(** C9 fails for a byte count close to 2^64: [calloc(1, 2^64 - 1)] on
    the initialised arena. [malloc] rounds the byte count up with the same
    unchecked arithmetic, so it succeeds with a block of 16 bytes, the new
    topmost block, with 8 bytes of payload at 4144 in an arena that ends
    at 4160; [memset] overwrites the block's footer and then writes past
    the end of the arena, and the call faults instead of returning a
    zeroed region. *)
Lemma calloc_wrapped_count_overruns :
  exists h1,
    malloc 5 (to_size (1 * (2 ^ 64 - 1))) init_heap = Some (4144, h1) /\
    blk_size h1 (bt_fromptr 4144) = 16 /\
    mem_brk h1 = 4160 /\
    calloc 5 1 (2 ^ 64 - 1) init_heap = None.
Proof.
  exists (exec (malloc 5 (2 ^ 64 - 1)) init_heap).
  assert (Hmal : malloc 5 (to_size (1 * (2 ^ 64 - 1))) init_heap
                 = Some (4144, exec (malloc 5 (2 ^ 64 - 1)) init_heap)).
  { vm_compute. reflexivity. }
  assert (Hlo : mem_lo (exec (malloc 5 (2 ^ 64 - 1)) init_heap) = 4096).
  { vm_compute. reflexivity. }
  assert (Hbrk : mem_brk (exec (malloc 5 (2 ^ 64 - 1)) init_heap) = 4160).
  { vm_compute. reflexivity. }
  split; [exact Hmal|]. split; [vm_compute; reflexivity|].
  split; [exact Hbrk|].
  unfold calloc. rewrite (bind_run _ _ _ _ _ Hmal).
  change (negb (4144 =? NULL)) with true. cbv iota.
  apply bind_fault.
  apply (memset_overrun _ _ _ _ 16).
  - change (to_size (1 * (2 ^ 64 - 1))) with (2 ^ 64 - 1). lia.
  - intros i Hi. unfold valid_byte. rewrite Hlo, Hbrk. zlia.
  - unfold valid_byte. rewrite Hlo, Hbrk. zlia.
Qed.
Lemma relational_types_last_wins_witness :
  exists typeTag c,
    lastTagFor utils "CAR" ["CAR references:car"] = Some typeTag
    /\ referencedClassOf utils info "main" vehicle typeTag = Some car
    /\ In c (getConstraints car).
Proof.
  destruct (proj1 (relational_types_last_wins utils info
                     (vehicleEvent ["CAR references:car"])
                     (vehicleTags ["CAR references:car"]) _ _
                     eq_refl car_accepted)
                  "CAR" _ eq_refl)
    as (typeTag & rc & pk & remotePk & c & Hlast & _ & Hrc & _ & _ & Hfind & _).
  exists typeTag, c. split; [exact Hlast |].
  vm_compute in Hlast. injection Hlast as <-.
  vm_compute in Hrc. injection Hrc as <-.
  split; [vm_compute; reflexivity |].
  by apply find_some in Hfind as [Hin _].
Defined.

Lemma discovery_agrees_with_registry_witness :
  isOk (relationalTypeTag utils info "main" vehicle JsObject.empty
                          "CAR references:car")
  = isOk (sharedRelationNameOf info "main" vehicle car)
  /\ isOk (relationalTypeTag utils info "main" vehicle JsObject.empty
                             "TRUCK references:truck")
     = isOk (sharedRelationNameOf info "main" vehicle truck).
Proof.
  assert (Hcar : referencedClassOf utils info "main" vehicle
                   "CAR references:car" = Some car)
    by (vm_compute; reflexivity).
  assert (Htruck : referencedClassOf utils info "main" vehicle
                     "TRUCK references:truck" = Some truck)
    by (vm_compute; reflexivity).
  split.
  - exact (proj1 (discovery_agrees_with_registry utils info "main" vehicle car
                    JsObject.empty "CAR references:car" Hcar)).
  - exact (proj1 (discovery_agrees_with_registry utils info "main" vehicle truck
                    JsObject.empty "TRUCK references:truck" Htruck)).
Defined.

End DiscoveryMoreExamples.

(** ** The registry hooks, beyond the claims *)

Section RegistryFrame.

Context (utils : Utils) (info : Info).

(** *** What the finalize hook leaves alone *)

Lemma sameButIdenticalVia_refl (a : PgCodecAttribute) : SameButIdenticalVia a a.
Proof. by repeat split. Qed.

Lemma attributesGrow_refl (a : option (gmap string PgCodecAttribute)) :
  AttributesGrow a a.
Proof.
  destruct a as [a|]; [| done]. intros colName.
  destruct (a !! colName); [apply sameButIdenticalVia_refl | done].
Qed.
(** X19: [calculatePayroll] returns one line per user: no two lines carry
    the same user id, and each line is the payroll of a non-empty list of
    rows that all belong to the line's user, come from stored attendances
    and were selected by the query (store, period, finalized status,
    requested users), each paired with the user it names. *)
Theorem calculatePayroll_one_line_per_user_of_selected_rows
    (storeId : string) (periodStart periodEnd : Z)
    (userIds : option (list string)) (w : World.t) :
  exists lines,
    calculatePayroll storeId periodStart periodEnd userIds w = Returned lines w
    /\ NoDup (List.map PayrollCalculation.userId lines)
    /\ forall line, In line lines ->
         exists user rows,
           line = payrollOfUser periodStart periodEnd
                    (PayrollCalculation.userId line) user rows
           /\ rows <> []
           /\ forall r, In r rows ->
                rowUser r = PayrollCalculation.userId line
                /\ User.id (PayrollRow.user r) = PayrollCalculation.userId line
                /\ In (PayrollRow.attendance r) (Db.attendances (World.db w))
                /\ selected storeId periodStart periodEnd userIds
                     (PayrollRow.attendance r).
Proof.
  unfold calculatePayroll, bind, getDb, ret, groupByUser. cbv zeta.
  eexists. split; [reflexivity|].
  set (rows0 := findManyForPayroll (World.db w) storeId periodStart periodEnd userIds).
  set (P := fun r : PayrollRow.t =>
              User.id (PayrollRow.user r) = rowUser r
              /\ In (PayrollRow.attendance r) (Db.attendances (World.db w))
              /\ selected storeId periodStart periodEnd userIds
                   (PayrollRow.attendance r)).
  destruct (groupByUser_from P rows0 [] (empty_wellGrouped P)) as [[N F] _].
  { intros r Hr. apply findManyForPayroll_In in Hr. destruct Hr as (Ha & W & Inc).
    unfold P. split; [|split; [exact Ha | now apply payrollWhere_selected]].
    unfold payrollInclude in Inc.
    destruct (List.find _ (Db.users (World.db w))) as [u|] eqn:Fu; [|discriminate].
    apply List.find_some in Fu. destruct Fu as [_ E]. apply String.eqb_eq in E.
    injection Inc as <-. exact E. }
  revert N F. generalize (List.fold_left groupInsert rows0 []).
  intros groups N F. split.
  - clear F. induction groups as [|[k rs] rest IH]; [constructor|].
    cbn in N. inversion N as [|? ? Hnot Hnd]; subst.
    cbn [filterMap]. destruct rs as [|first rs]; [now apply IH|].
    cbn [List.map]. rewrite payrollOfUser_userId. constructor; [|now apply IH].
    intros C. apply Hnot. clear -C.
    induction rest as [|[k' rs'] rest IH]; [contradiction|].
    cbn [filterMap] in C. destruct rs' as [|f' rs'].
    + right. now apply IH.
    + cbn [List.map] in C. rewrite payrollOfUser_userId in C.
      destruct C as [<-|C]; [now left | right; now apply IH].
  - intros line Hin. apply filterMap_In in Hin.
    destruct Hin as ([k rs] & Hg & H).
    destruct rs as [|first rs]; [discriminate|]. injection H as <-.
    rewrite payrollOfUser_userId.
    exists (PayrollRow.user first), (first :: rs).
    split; [reflexivity|]. split; [discriminate|].
    intros r Hr. destruct (F k (first :: rs) Hg) as [_ Fr].
    destruct (Fr r Hr) as (K & U & A & S).
    split; [exact K|]. split; [now rewrite U|]. split; assumption.
Qed.
(** The constructor's call for a request, a policy and an optional
    implementation, with the defaults of the other arguments. *)
Definition construct (value : string) (required : option (list string))
    (sa : option SignAlgorithm) : M HeaderVerifier :=
  HeaderVerifier_init (E := externals) (request value) (Str "secret")
    required None None None "authorization" sa.

Definition unset : HeaderVerifier :=
  header_verifier unknown_base [] [].

(** The object a run of the constructor returned. *)
Definition built (m : M HeaderVerifier) : HeaderVerifier :=
  match outcome m with
  | Ok self => self
  | Err _ => unset
  end.

Definition parsed (m : M pyval) : CaseInsensitiveDict :=
  match outcome m with
  | Ok (PDict d) => d
  | _ => ∅
  end.

Definition params_of (r : result CaseInsensitiveDict)
  : CaseInsensitiveDict :=
  match r with
  | Ok d => d
  | Err _ => ∅
  end.

Definition legacy_value : string :=
  "Signature " +:+ signature_params "hmac-sha256" "date" "X9kj".

Definition generic_value : string :=
  "Signature " +:+ signature_params "hs2019" "date" "AAEC".

(** The signature lists [Date], capitalised. *)
Definition capitalised_value : string :=
  "Signature " +:+ signature_params "hmac-sha256" "Date" "X9kj".

(** The signature covers [digest] only. *)
Definition digest_only_value : string :=
  "Signature " +:+ signature_params "hmac-sha256" "digest" "X9kj".



(** *** further sample objects *)

(** The parameters of a signature-bearing header that carries no
    [signature] field. *)
Definition hv_no_signature_field : HeaderVerifier :=
  header_verifier hmac_base
    [("keyId", "k"); ("algorithm", "hmac-sha256"); ("headers", "date")]
    ["date"].

(** A signature over [digest], for a request that has no such header. *)
Definition hv_digest_signed : HeaderVerifier :=
  header_verifier hmac_base
    [("keyId", "k"); ("algorithm", "hmac-sha256");
     ("headers", "digest"); ("signature", "X9kj")]
    ["digest"].

(** The [headers] parameter with a doubled space. *)
Definition hv_doubled_space : HeaderVerifier :=
  header_verifier hmac_base
    [("keyId", "k"); ("algorithm", "hmac-sha256");
     ("headers", "date  digest"); ("signature", "X9kj")]
    ["date"].

(** A signature over [host] alone against the policy {date, digest}, and
    the same with the policy listed in another order and with a
    repetition. *)
Definition hv_host_signed : HeaderVerifier :=
  header_verifier hmac_base
    [("keyId", "k"); ("algorithm", "hmac-sha256");
     ("headers", "host"); ("signature", "X9kj")]
    ["date"; "digest"].

Definition hv_host_signed_reordered : HeaderVerifier :=
  header_verifier hmac_base
    [("keyId", "k"); ("algorithm", "hmac-sha256");
     ("headers", "host"); ("signature", "X9kj")]
    ["digest"; "date"; "date"].

(** A request whose parameters travel in a [Signature] header, without a
    scheme token. *)
Definition signature_header_request : list (string * string) :=
  date_header
  ++ [("Signature", signature_params "hmac-sha256" "date" "X9kj")].

(** A text of one character outside ASCII, U+00E9. *)
Definition e_acute : string := String (ascii_of_N 233) "".

(** Parameters that name no algorithm. *)
Definition no_algorithm_value : string := "Signature keyId=k,signature=X9kj".

End Sample.

(** ** Observations on a run *)

(** The number of spaces of a text. *)
Fixpoint count_spaces (s : string) : nat :=
  match s with
  | EmptyString => 0
  | String c s' => (if PyStr.is_space c then 1 else 0) + count_spaces s'
  end.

▬▬▬

▸ **YOUR GOAL**: Across the whole listing above, report each line that includes "Htruck".

▸ **FINISHED EXERCISE**:
  assert (Htruck : referencedClassOf utils info "main" vehicle
                    JsObject.empty "TRUCK references:truck" Htruck)).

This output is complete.